Typical bloody government. You serve your country, somehow manage to survive if you’re lucky, but for the rest of your civilian life the government of the country you defended, won’t even give you the friggen time of day.
Royal Australian Navy veteran during World War II, seaman Reg Patterson, served alongside Australian ‘Bathurst Class‘ Corvette, HMAS Warrnambool (J202), aboard a support Navy harbour launch.
HMAS Warrnambool
After World War II ended, while on active service undertaking mine sweeping, on September 13, 1947 HMAS Warnambool struck a mine near Cockburn Reef inside the Great Barrier Reef off northern Queensland and quickly sank, killing four RAN sailors.
Serving seamen Ronald Garrett, John Hyland, Norman Lott and Donald Sigg each died clearing what were Australian-laid mines. Effectively they were killed by friendly fire.
A serving seaman aboard harbour defence motor launch HDML 1326, Seaman Reg Patterson, working alongside HMAS Warrnambool, has long retired. But as with vets, you never forget your mates and you stand by them to the end, unconditionally.
For years Mr Patterson has been troubled by the deaths of these serving seamen he knew and the fact that they have been ignored by the Australian War Memorial. He rightly considers a grave injustice has been imposed upon them.
Reg has personally battled against the Australian Government for these four men to posthumously receive their proper military service recognition – no skin off the government’s coffers!
HMAS Warrnambool – Ship’s Crest
Reg has personally built up all the necessary official records, but says the Australian Government continues to denied these Navy sailors their due service honour.

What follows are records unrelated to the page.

Fixpoint ping_all (hs : list VmHandle.t) (s : state) : state :=
  match hs with
  | [] => s
  | h :: hs' =>
    let '(g, w) := s in
    match stats h w with
    | (w1, inl _) =>
      let '(w2, _) := stop h StopMode.Force w1 in
      ping_all hs' (remove_machine (VmHandle.id h) g, w2)
    | (w1, inr _) => ping_all hs' (g, w1)
    end
  end.

Definition health_check (s : state) : state :=
  ping_all (PoolSlot.vm_handle
    <$> List.filter (PoolSlot.is_state SlotState.Acquired) (slots s.1)) s.

Definition replenish (order : gmap string SandboxSpec.t → list string) (uid : string)
    (now now' : Z) (s : state) : state :=
  if negb supports_detached_warm_pool then s
  else match choose_template order s.1 with
  | None => s
  | Some (key, spec) => (create_slot spec key uid now now' s).1
  end.

(** One round of [spawn_background]. *)
Definition tick (order : gmap string SandboxSpec.t → list string) (uid : string)
    (now now' now'' : Z) (s : state) : state :=
  replenish order uid now' now'' (health_check (reap_idle now s)).
End ops.

(** ** The pool under concurrency

    The configuration adds to the pool what its clients hold: the ids of the
    slots they have leased, and the ids of the cold starts in flight.  Each step
    is one section under the lock.  Clients give back what they hold, once; the
    background task may drop any slot whose machine it found dead. *)

Record config : Type := conf { pool : inner; leases : gset string; booting : gset string }.

Definition ids (g : inner) : list string := PoolSlot.id <$> slots g.

Inductive step : config → config → Prop :=
| step_begin g L B i key now :
    i ∉ ids g → i ∉ L → i ∉ B →
    step (conf g L B) (conf (begin_slot i key now g) L ({[i]} ∪ B))
| step_finish g L B i h now :
    i ∈ B → VmHandle.id h = i →
    step (conf g L B) (conf (finish_slot i h now g) L (B ∖ {[i]}))
| step_abort g L B i :
    i ∈ B → step (conf g L B) (conf (remove_slot i g) L (B ∖ {[i]}))
| step_acquire g g' L B key now s :
    acquire_key key now g = (g', Some s) →
    step (conf g L B) (conf g' ({[PoolSlot.id s]} ∪ L) B)
| step_release g L B slot now :
    PoolSlot.id slot ∈ L →
    step (conf g L B) (conf (release slot now g).1 (L ∖ {[PoolSlot.id slot]}) B)
| step_discard g L B i :
    i ∈ L → step (conf g L B) (conf (take_slot i g).1 (L ∖ {[i]}) B)
| step_reap g L B now : step (conf g L B) (conf (reap_slots now g).1 L B)
| step_dead g L B hid : step (conf g L B) (conf (remove_machine hid g) L B)
| step_settings g g' L B : slots g' = slots g → step (conf g L B) (conf g' L B).

Definition slot_ok (L B : gset string) (s : PoolSlot.t) : Prop :=
  let i := PoolSlot.id s in
  match PoolSlot.state s with
  | SlotState.Preparing => i ∈ B ∧ i ∉ L
  | SlotState.Ready => i ∉ B ∧ i ∉ L ∧ VmHandle.id (PoolSlot.vm_handle s) = i
  | SlotState.Acquired => i ∉ B ∧ i ∈ L ∧ VmHandle.id (PoolSlot.vm_handle s) = i
  | SlotState.Destroyed => False
  end.

Record inv (c : config) : Prop := {
  inv_ids : NoDup (ids (pool c));
  inv_slots s : s ∈ slots (pool c) → slot_ok (leases c) (booting c) s }.

Definition reachable (c : config) : Prop :=
  ∃ mi ma, star step (conf (new mi ma) ∅ ∅) c.

(** *** Lemmas *)

Lemma acquire_key_spec key now g g' s :
  acquire_key key now g = (g', Some s) →
  ∃ pos s0, slots g !! pos = Some s0 ∧ PoolSlot.pool_key s0 = key ∧
    PoolSlot.state s0 = SlotState.Ready ∧ s = PoolSlot.set_state s0 SlotState.Acquired now ∧
    slots g' = <[pos := s]> (slots g) ∧
    ∀ y, y ∈ slots g → PoolSlot.pool_key y = key → PoolSlot.state y = SlotState.Ready →
      PoolSlot.last_used_at s0 ≤ PoolSlot.last_used_at y.
Proof.
  unfold acquire_key, lru_ready. destruct (min_by_key _ _ _) as [[pos s0]|] eqn:Hm; [|done].
  intros [= <- <-]. apply min_by_key_Some in Hm as (Hpos & Hp & Hmin). bool_to_prop.
  exists pos, s0. split_and!; try done.
  - by eapply bool_decide_eq_true_1.
  - intros y [j Hj]%list_elem_of_lookup Hk Hr. apply (Hmin j y Hj).
    unfold PoolSlot.is_state. by rewrite Hk, String.eqb_refl, bool_decide_true.
Qed.

(** Shrinking a ghost set by an id no slot carries. *)
Lemma slot_ok_diff_lease L B s i :
  PoolSlot.id s ≠ i → slot_ok L B s → slot_ok (L ∖ {[i]}) B s.
Proof. unfold slot_ok. destruct (PoolSlot.state s); set_solver. Qed.
Lemma slot_ok_diff_boot L B s i :
  PoolSlot.id s ≠ i → slot_ok L B s → slot_ok L (B ∖ {[i]}) s.
Proof. unfold slot_ok. destruct (PoolSlot.state s); set_solver. Qed.

Lemma inv_begin g L B i key now :
  i ∉ ids g → i ∉ L → i ∉ B → inv (conf g L B) →
  inv (conf (begin_slot i key now g) L ({[i]} ∪ B)).
Proof.
  intros Hi HL HB [Hnd Hok]; simpl in *. split; simpl.
  - unfold ids, begin_slot. simpl. rewrite fmap_app. apply NoDup_app. split_and!; [done| |].
    + intros x Hx. csimpl. rewrite list_elem_of_singleton. by intros ->.
    + apply NoDup_singleton.
  - intros s [Hs|Hs%list_elem_of_singleton]%elem_of_app.
    + assert (PoolSlot.id s ≠ i).
      { intros <-. apply Hi. by apply list_elem_of_fmap_2. }
      specialize (Hok s Hs). unfold slot_ok in *. destruct (PoolSlot.state s); set_solver.
    + subst s. unfold slot_ok. simpl. clear Hok Hnd. set_solver.
Qed.

Lemma inv_finish g L B i h now :
  i ∈ B → VmHandle.id h = i → inv (conf g L B) →
  inv (conf (finish_slot i h now g) L (B ∖ {[i]})).
Proof.
  intros HB Hh [Hnd Hok]; simpl in *. split; simpl.
  - unfold ids, finish_slot. simpl. by rewrite update_first_fmap.
  - intros s [[Hs Hne]|(x & Hx & Hk & ->)]%elem_of_update_first; [| |done].
    + auto using slot_ok_diff_boot.
    + specialize (Hok x Hx). unfold slot_ok in *. simpl. rewrite Hk in *.
      clear Hnd Hx. destruct (PoolSlot.state x); destruct_and?; split_and?; set_solver.
Qed.

Lemma inv_filter g L B p :
  inv (conf g L B) → inv (conf (set_slots g (List.filter p (slots g))) L B).
Proof.
  intros [Hnd Hok]; simpl in *. split; simpl.
  - by apply NoDup_fmap_filter.
  - intros s [Hs _]%elem_of_List_filter. auto.
Qed.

The Australian War Memorial, which is just a bureaucratic department within the Australian Government’s Department of Veterans’ Affairs, has denied these four sailors inclusion in its ‘Roll of Honour‘. The incumbent director is the Liberal Party’s Dr Brendan Nelson – remember him?

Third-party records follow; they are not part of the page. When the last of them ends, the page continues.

(** The length of the frame at the head of the buffer, header included. *)
Definition frame_total (buf : Bytes) : option Z :=
  match buf with
  | b0 :: b1 :: b2 :: b3 :: _ =>
    Some (Z.of_nat FRAME_HEADER_LEN + from_be_bytes b0 b1 b2 b3)
  | _ => None
  end.

Definition decode_frame_once (buf : Bytes) : res CodecError.t (option (Frame.t * nat)) :=
  match frame_total buf with
  | None => Ok None
  | Some total =>
    if Z.of_nat (length buf) <? total then Ok None
    else
      let n := Z.to_nat total in
      frame ← map_err CodecError.Decode
                (from_bytes (drop FRAME_HEADER_LEN (take n buf)));
      Ok (Some (frame, n))
  end.

(** *** [FrameDecoder] *)

Record FrameDecoder : Type := decoder { buf : Bytes }.
Definition decoder_new : FrameDecoder := decoder [].

(** The [while let] loop of [push].  A frame takes at least its header out of
    the buffer, so the length of the buffer bounds the iterations; an error
    leaves the buffer as the last successful iteration left it and drops the
    frames decoded so far. *)
Fixpoint push_loop (fuel : nat) (b : Bytes) (frames : list Frame.t)
  : FrameDecoder * res CodecError.t (list Frame.t) :=
  match fuel with
  | O => (decoder b, Panic)
  | S fuel =>
    match decode_frame_once b with
    | Ok (Some (frame, consumed)) => push_loop fuel (drop consumed b) (frames ++ [frame])
    | Ok None => (decoder b, Ok frames)
    | Err e => (decoder b, Err e)
    | Panic => (decoder b, Panic)
    end
  end.

Definition push (d : FrameDecoder) (data : Bytes)
  : FrameDecoder * res CodecError.t (list Frame.t) :=
  let b := buf d ++ data in push_loop (S (length b)) b [].

Definition finish (d : FrameDecoder) : res CodecError.t () :=
  if bool_decide (buf d = []) then Ok ()
  else Err (CodecError.FrameTruncated (Z.of_nat FRAME_HEADER_LEN) (Z.of_nat (length (buf d)))).

(** *** [codec.rs]

    A reader is the bytes it still has to deliver before end of file. *)

Definition read_exact (n : nat) (r : Bytes) : Bytes * res CodecError.t Bytes :=
  if (n <=? length r)%nat then (drop n r, Ok (take n r))
  else ([], Err (CodecError.Io "early eof")).

Definition read_frame (r : Bytes) : Bytes * res CodecError.t Frame.t :=
  match read_exact FRAME_HEADER_LEN r with
  | (r1, Ok (([b0; b1; b2; b3]) as header)) =>
    let len := from_be_bytes b0 b1 b2 b3 in
    match read_exact (Z.to_nat len) r1 with
    | (r2, Ok payload) =>
      let b := header ++ payload in
      match decode_frame_once b with
      | Ok (Some (frame, _)) => (r2, Ok frame)
      | Ok None => (r2, Err (CodecError.FrameTruncated (Z.of_nat (length b))
                               (Z.of_nat FRAME_HEADER_LEN + len)))
      | Err e => (r2, Err e)
      | Panic => (r2, Panic)
      end
    | (r2, Err e) => (r2, Err e)
    | (r2, Panic) => (r2, Panic)
    end
  | (r1, Ok _) => (r1, Panic)
  | (r1, Err e) => (r1, Err e)
  | (r1, Panic) => (r1, Panic)
  end.

(** The bytes written so far, with the frame appended. *)
Definition write_frame (w : Bytes) (frame : Frame.t) : Bytes * res CodecError.t () :=
  match encode_frame frame with
  | Ok b => (w ++ b, Ok ())
  | Err e => (w, Err e)
  | Panic => (w, Panic)
  end.

(** Several chunks in a row, stopping at the first error. *)
Fixpoint push_all (d : FrameDecoder) (chunks : list Bytes)
  : FrameDecoder * res CodecError.t (list Frame.t) :=
  match chunks with
  | [] => (d, Ok [])
  | c :: chunks' =>
    match push d c with
    | (d1, Ok fs) =>
      match push_all d1 chunks' with
      | (d2, Ok fs') => (d2, Ok (fs ++ fs'))
      | (d2, r) => (d2, r)
      end
    | (d1, r) => (d1, r)
    end
  end.

(** ** Lemmas *)

Lemma decode_consumed b f n :
  decode_frame_once b = Ok (Some (f, n)) → (4 ≤ n ≤ length b)%nat.
Proof.
  unfold decode_frame_once. destruct (frame_total b) as [total|] eqn:Ht; [|done].
  destruct b as [|b0 [|b1 [|b2 [|b3 b]]]]; simplify_eq/=.
  assert (0 ≤ from_be_bytes b0 b1 b2 b3) by (unfold from_be_bytes, Z_of_byte; lia).
  unfold FRAME_HEADER_LEN in *.
  destruct (Z.ltb_spec (Z.of_nat (length (b0 :: b1 :: b2 :: b3 :: b)))
    (4 + from_be_bytes b0 b1 b2 b3)) as [Hlt|Hge]; simpl in *; [by rewrite (proj2 (Z.ltb_lt _ _)) by lia|].
  rewrite (proj2 (Z.ltb_ge _ _)) by lia. run_res.
  destruct (from_bytes _); simpl; intros; simplify_eq. lia.
Qed.

Lemma frame_total_app b m total : frame_total b = Some total → frame_total (b ++ m) = Some total.
Proof. by destruct b as [|? [|? [|? [|? b]]]]. Qed.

Reg says: ”Right up to the Governor-General, I haven’t had one straight answer to any of my questions.”
Veteran Reg Patterson fighting government for recognition of his lost mates
The Australian War Memorial claims that serving seamen do not qualify for inclusion on the Roll of Honour, which recognises the war dead, because the anal Australian War Memorial applies a cut-off date of June 30, 1947, for World War II casualties, 75 days before the men died.
Australia’s Veterans’ Entitlements Act states the war did not end until April 28, 1952, when a peace treaty with Japan came into effect, but the Australian War Memorial in Canberra remains stonewalled and anal about some arbitrary political cut-off date.
Four Navy seamen died serving their country and this is all the bleed’in thanks the Australian Government gives them. The sailors’ names have instead been included in the Book of Remembrance, which lists servicemen killed in peacetime. Their names are included on a plaque in the War Memorial’s sculpture garden.
Mr Patterson said inclusion in the Book of Remembrance downgraded the men to second-class casualties and he does not like the way the book is hidden away by the War Memorial.
”It’s a locked book, in a closed case, in a secluded alcove, with an attendant required to open it,” he said. ”They rightfully belong on the Roll of Honour. ‘I know what they went through,” he said. ”We were cleaning up the dregs of the war. Why should they miss out?”
LibLab Minister for Veterans’ Affairs, Alan Griffin, wrote to Mr Patterson, saying it was not appropriate for politicians to intervene in the War Memorial.
What a mealy-mouthed cop out! Griffin’s ‘not appropriate’ dismissiveness is pompous, unacceptable and dishonourable treatment of Australia’s serving personnel. These men like tens of thousands before them have sacrificed their lives in active duty for Australia.
Griffin is a toad. Griffin has gone like all flash-in-the-pan politicians. So what sayeth the current incumbent, Warren Snowdon? Same obscene dismissive crap? It is disgusting the stories coming out about scabby government treatment dished out to Australia’s finest.
Our veterans in any time period deserve not only proper honourary recognition of their military service dedication, but thereafter generous Government recompense throughout the rest of their lives. Veterans had no say in arbitrary war cut off dates. They served their country and obeyed orders. We owe them their unconditional service to fight Australia’s enemies and for putting their lives on the line to defend our way of life.
Instead we see the charitable goodwill of Legacy and the Returned and Services League of Australia performing the job that dishonourable governments owe our nation’s serving men and women and their dependents. It is a scandal.